PARIS | Masked youths clashed with police and set fires in cities across France on Tuesday as protests against a proposed increase in the retirement age took an increasingly radical turn.
Hundreds of flights were canceled, long lines formed at gas stations and train service in many regions was cut in half.
President Nicolas Sarkozy pledged to crack down on “troublemakers” and guarantee public order, raising the possibility of more confrontations with young rioters after a week of disruptive but largely nonviolent demonstrations.
Mr. Sarkozy also vowed to ensure that fuel is available to everyone. Some 4,000 gas stations were out of gas Tuesday afternoon, the environment minister said. The prime minister said oil companies agreed to pool gasoline stocks to try to get the dry gas stations filled again.
“The government will continue to dislodge protesters blocking the fuel depots,” Prime Minister Francois Fillon said. “No one has the right to take hostage an entire country, its economy and its jobs.”
The protesters are trying to prevent the French parliament from approving a bill that would raise the retirement age from 60 to 62 to help prevent the pension system from going bankrupt.
Many workers feel the change would be a dangerous step in eroding France’s social benefits — which include long vacations, contracts that make it hard for employers to lay off workers and a state-subsidized health care system — in favor of “American-style capitalism.”
Mr. Sarkozy’s conservative government points out that 62 is among the lowest retirement ages in the world, the French are living much longer than they used to and the pension system is losing money. The workers say the government could find pension savings elsewhere, such as by raising contributions from employers.
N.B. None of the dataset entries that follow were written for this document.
(** Joining what [split] gives restores the string. *)
Lemma join_split (sep : ascii) (s : string) :
  join (String sep "") (split sep s) = s.
Proof.
  induction s as [|c s IH]; simpl; [reflexivity|].
  destruct (Ascii.eqb_spec c sep) as [->|Hne].
  - pose proof (split_not_nil sep s) as Hnil.
    destruct (split sep s) as [|x xs]; [contradiction|].
    simpl in IH |- *. now rewrite IH.
  - pose proof (split_not_nil sep s) as Hnil.
    destruct (split sep s) as [|x xs]; [contradiction|].
    destruct xs as [|y ys]; simpl in IH |- *; now rewrite <- IH.
Qed.

(** [parseInput]'s [prefix] and [context] are the two parts of the joined
    sections: all but the last with an empty one pushed, and the last. *)
Lemma join_removelast_last (sep : string) (l : list string) :
  l <> [] ->
  join sep (removelast l ++ [""])%list ++ last l "" = join sep l.
Proof.
  induction l as [|x l IH]; intros Hl; [contradiction|].
  destruct l as [|y l]; [reflexivity|].
  assert (Hyl : y :: l <> []) by discriminate.
  specialize (IH Hyl).
  change (removelast (x :: y :: l)) with (x :: removelast (y :: l)).
  change (last (x :: y :: l) "") with (last (y :: l) "").
  change (join sep (x :: y :: l)) with (x ++ sep ++ join sep (y :: l)).
  rewrite <- IH.
  destruct (removelast (y :: l) ++ [""])%list as [|z zs] eqn:E.
  - destruct (removelast (y :: l)); discriminate.
  - change (join sep ((x :: removelast (y :: l)) ++ [""])%list)
      with (join sep (x :: (removelast (y :: l) ++ [""]))%list).
    rewrite E.
    change (join sep (x :: z :: zs)) with (x ++ sep ++ join sep (z :: zs)).
    now rewrite !append_assoc.
Qed.

(** What [parseInput] cuts a line into: the prefix and the context are the
    text before the cursor. *)
Lemma parseInput_before_cursor (str : string) (idx : nat) :
  i_prefix (parseInput str idx) ++ or_empty (i_context (parseInput str idx))
  = slice_to idx str.
Proof.
  unfold parseInput; simpl.
  rewrite join_removelast_last by apply split_not_nil.
  apply join_split.
Qed.

(** C1, as the code has it: assembling what [parseInput] gives, the
    context untouched, is the stripped text before the cursor followed by
    what [getSuffix] keeps of the text after it; it is the stripped line
    when the cursor stands at the end of the line. *)
Theorem assembleInput_parseInput :
  (forall (R : string) (i : nat),
      assembleInput (parseInput R i)
      = strip (slice_to i R ++ getSuffix (slice_from i R)))
  /\ (forall R : string,
         assembleInput (parseInput R (length R)) = strip R).
Proof.
  assert (G : forall R i,
             assembleInput (parseInput R i)
             = strip (slice_to i R ++ getSuffix (slice_from i R))).
  { intros R i. unfold assembleInput.
    rewrite <- append_assoc, parseInput_before_cursor. reflexivity. }
  split; [exact G|].
  intros R. rewrite G, slice_from_all, slice_to_all by lia.
  unfold getSuffix; simpl. now rewrite append_nil_r.
Qed.

(** ** [getSuffix] *)

Lemma drop_partial_word_no_space (s : string) :
  has_space s = false -> drop_partial_word s = s.
Proof.
  induction s as [|c s IH]; simpl; intros H; [reflexivity|].
  apply orb_false_elim in H as [_ Hs].
  rewrite Hs, andb_false_r, IH by assumption. reflexivity.
Qed.

(** C10: of a remainder without any whitespace character [getSuffix]
    returns all but the first character; the pattern matches nothing and
    one character is sliced off all the same. *)
Theorem getSuffix_no_space (s : string) :
  has_space s = false -> getSuffix s = slice_from 1 s.
Proof.
  intros H. unfold getSuffix.
  rewrite drop_partial_word_no_space by assumption.
  destruct (slice_to 1 s =? " "); reflexivity.
Qed.

(** ** [handleTabCounts] *)


(** ** [autocomplete.match] *)

Lemma length_toLowerCase (s : string) : length (toLowerCase s) = length s.
Proof. induction s as [|c s IH]; simpl; [reflexivity | now rewrite IH]. Qed.

Lemma toLowerCase_slice_to (k : nat) (s : string) :
  toLowerCase (slice_to k s) = slice_to k (toLowerCase s).
Proof.
  revert s; induction k as [|k IH]; intros [|c s]; simpl; try reflexivity.
  now rewrite IH.
Qed.


Lemma slice_to_slice_to (j k : nat) (s : string) :
  j <= k -> slice_to j (slice_to k s) = slice_to j s.
Proof.
  revert k s; induction j as [|j IH]; intros [|k] [|c s] H; simpl;
    try reflexivity; try lia.
  rewrite IH by lia. reflexivity.
Qed.



(** The first characters of a string are those of any of its prefixes that
    is long enough. *)
Lemma prefix_of_agree (c s : string) (k : nat) :
  prefix_of c s -> k <= length c -> slice_to k s = slice_to k c.
Proof.
  unfold prefix_of; intros H Hk.
  rewrite <- H. now rewrite slice_to_slice_to.
Qed.


Lemma filter_length_all {A} (f : A -> bool) (l : list A) :
  List.length (filter f l) = List.length l <->
  (forall x, In x l -> f x = true).
Proof.
  induction l as [|a l IH]; simpl.
  - split; [intros _ x [] | reflexivity].
  - pose proof (filter_length_le f l) as Hle.
    destruct (f a) eqn:E; simpl; split.
    + intros H x [<-|Hx]; [assumption|]. apply IH; [lia | assumption].
    + intros H. f_equal. apply IH. intros x Hx. apply H. now right.
    + intros H. lia.
    + intros H. specialize (H a (or_introl eq_refl)). congruence.
Qed.

Lemma In_insert (x y : string) (l : list string) :
  In y (insert x l) <-> y = x \/ In y l.
Proof.
  induction l as [|a l IH]; simpl.
  - intuition congruence.
  - destruct (String.leb x a); simpl; rewrite ?IH; intuition congruence.
Qed.

Lemma In_sort (y : string) (l : list string) : In y (sort l) <-> In y l.
Proof.
  induction l as [|a l IH]; simpl; [reflexivity|].
  rewrite In_insert, IH. intuition congruence.
Qed.

Lemma filter_insert_length (f : string -> bool) (x : string)
  (l : list string) :
  List.length (filter f (insert x l)) = List.length (filter f (x :: l)).
Proof.
  induction l as [|a l IH]; [reflexivity|].
  simpl in *. destruct (String.leb x a); simpl; [reflexivity|].
  destruct (f a), (f x); simpl in *; lia.
Qed.

Lemma filter_sort_length (f : string -> bool) (l : list string) :
  List.length (filter f (sort l)) = List.length (filter f l).
Proof.
  induction l as [|a l IH]; [reflexivity|].
  simpl sort. rewrite filter_insert_length. simpl.
  destruct (f a); simpl; now rewrite IH.
Qed.

Lemma same_agree (matches : list string) (first : string) (k : nat) :
  let curr := toLowerCase (slice_to k (strip first)) in
  (List.length
     (filter
        (fun m => (toLowerCase (slice_to (length curr) (strip m)) =? curr)%string)
        matches) =? List.length matches)%nat = true
  <-> agree matches first k.
Proof.
  intros curr. rewrite Nat.eqb_eq, filter_length_all. unfold agree, prefix_of.
  subst curr. rewrite toLowerCase_slice_to.
  split; intros H m Hm; specialize (H m Hm).
  - apply String.eqb_eq in H. now rewrite toLowerCase_slice_to in H.
  - apply String.eqb_eq. now rewrite toLowerCase_slice_to.
Qed.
In Paris, huge crowds marched toward the gilded-domed Invalides, where Napoleon is buried. Police estimated the crowd at 60,000, down from 65,000 at a similar march last week. Riot police wielding plastic shields surrounded the massive Place des Invalides.
At a high school in the Paris suburb of Nanterre, a few hundred youths started throwing stones from a bridge at nearly as many police, who responded with tear gas and barricaded the area.
At the Place de la Republique in eastern Paris on Tuesday, young people pelted riot police with projectiles, while youth in the central city of Lyon torched garbage cans and cars as police riposted with clouds of tear gas.
Mr. Sarkozy called the reform his “duty” as head of state. The protests in France come as countries across Europe are cutting spending and raising taxes to bring down record deficits and debts from the worst recession in 70 years.